Scientific classification
- Kingdom: Animalia
- Phylum: Chordata
- Class: Aves
- Order: Passeriformes
- Family: Monarchidae
- Genus: Trochocercus
- Species: T. cyanomelas
- Binomial name: Trochocercus cyanomelas (Vieillot, 1818)
- Subspecies: See text
- Synonyms: Muscicapa cyanomelas ; Terpsiphone cyanomelas ;

= Blue-mantled crested flycatcher =

- Genus: Trochocercus
- Species: cyanomelas
- Authority: (Vieillot, 1818)
- Conservation status: LC

Species of bird

The blue-mantled crested flycatcher or African crested flycatcher (Trochocercus cyanomelas) is a species of bird in the family Monarchidae found in eastern and south-eastern Africa.

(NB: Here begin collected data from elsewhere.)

(** * Interview orchestration engine: a shallow embedding of the Python sources

    The development follows the repository file by file:
    - [PyStr]: Python [str] values as sequences of Unicode code points, with
      the string methods the sources call ([strip], [lower], [startswith],
      [endswith], [in], [split], slices);
    - [Py]: exceptions, the result of a call that may raise, and the monad of
      a call that mutates one shared object and may raise;
    - [Settings] and the records of [core/state.py];
    - [InterviewLogger]: [core/logger.py];
    - [Observer], [Coordinator], [Interviewer], [FeedbackGenerator]:
      [agents/*.py];
    - [Graph]: [core/graph.py], the nodes and edges of the workflow;
    - [Sample]: the concrete sessions the statements are run on.

    Numbers: Python [float] scores are modelled as exact rationals ([Q]);
    the one closed computation the specification quotes is also replayed on
    IEEE-754 binary64 values.  The reasoning service, the knowledge base, the
    console and [json.loads] are outside the repository: their results are
    inputs of the model. *)

From Stdlib Require Import List String Ascii Bool Arith NArith ZArith QArith Lia Lqa.
From Stdlib Require Import PrimFloat DecimalString Qpower.
Import ListNotations.

Set Warnings "-inexact-float".

(* ------------------------------------------------------------------ *)
(** * Python strings *)

Module PyStr.

(** A Python [str] is a sequence of Unicode code points. *)
Definition str := list N.

Definition byte_val (c : ascii) : N := N_of_ascii c.

(** Continuation byte of a UTF-8 sequence: its six payload bits. *)
Definition cont (c : ascii) : N := N.land (byte_val c) 63.

(** [utf8 s] decodes the UTF-8 bytes of a literal into code points, so that
    the literals of the sources can be written as they are. *)
Fixpoint utf8 (s : string) : str :=
  match s with
  | EmptyString => []
  | String c rest =>
      let b := byte_val c in
      if (b <? 128)%N then b :: utf8 rest
      else if (b <? 224)%N then
        match rest with
        | String c1 rest1 =>
            (N.land b 31 * 64 + cont c1)%N :: utf8 rest1
        | _ => [b]
        end
      else if (b <? 240)%N then
        match rest with
        | String c1 (String c2 rest2) =>
            (N.land b 15 * 4096 + cont c1 * 64 + cont c2)%N :: utf8 rest2
        | _ => [b]
        end
      else
        match rest with
        | String c1 (String c2 (String c3 rest3)) =>
            (N.land b 7 * 262144 + cont c1 * 4096 + cont c2 * 64 + cont c3)%N
              :: utf8 rest3
        | _ => [b]
        end
  end.

Fixpoint eqb (a b : str) : bool :=
  match a, b with
  | [], [] => true
  | x :: a', y :: b' => N.eqb x y && eqb a' b'
  | _, _ => false
  end.

(** [x in xs] for a list of strings. *)
Definition mem (x : str) (xs : list str) : bool := existsb (eqb x) xs.

(** [s.startswith(p)] *)
Fixpoint startswith (s p : str) : bool :=
  match p, s with
  | [], _ => true
  | y :: p', x :: s' => N.eqb x y && startswith s' p'
  | _ :: _, [] => false
  end.

(** [s.endswith(p)] *)
Definition endswith (s p : str) : bool := startswith (rev s) (rev p).

(** [p in s] for strings: [p] occurs in [s] as a substring. *)
Fixpoint contains (s p : str) : bool :=
  startswith s p ||
  match s with
  | [] => false
  | _ :: s' => contains s' p
  end.

(** [str.isspace] on one code point: the code points Python's [strip()]
    removes. *)
Definition is_space (c : N) : bool :=
  ((9 <=? c) && (c <=? 13) || (28 <=? c) && (c <=? 32)
   || (c =? 133) || (c =? 160) || (c =? 5760)
   || (8192 <=? c) && (c <=? 8202)
   || (c =? 8232) || (c =? 8233) || (c =? 8239) || (c =? 8287)
   || (c =? 12288))%N.

Fixpoint lstrip (s : str) : str :=
  match s with
  | [] => []
  | c :: s' => if is_space c then lstrip s' else s
  end.

Definition rstrip (s : str) : str := rev (lstrip (rev s)).

(** [s.strip()] *)
Definition strip (s : str) : str := rstrip (lstrip s).

(** [str.lower] on one code point.  Covered: Basic Latin [A-Z] and the
    Cyrillic capitals U+0400..U+042F; every other code point is left as it
    is (Python also lowers the capitals of the other scripts). *)
Definition lower_cp (c : N) : N :=
  if ((65 <=? c) && (c <=? 90))%N then (c + 32)%N
  else if ((1024 <=? c) && (c <=? 1039))%N then (c + 80)%N
  else if ((1040 <=? c) && (c <=? 1071))%N then (c + 32)%N
  else c.

(** [s.lower()] *)
Definition lower (s : str) : str := map lower_cp s.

Its natural habitats are subtropical or tropical dry forests and subtropical or tropical moist lowland forests.

==Taxonomy and systematics==
The blue-mantled crested flycatcher was originally described in the genus Muscicapa and some authorities have also classified it in the genus Terpsiphone. Alternate names for the blue-mantled crested flycatcher include blue-mantled flycatcher, blue-mantled paradise-flycatcher, Cape crested-flycatcher and crested flycatcher.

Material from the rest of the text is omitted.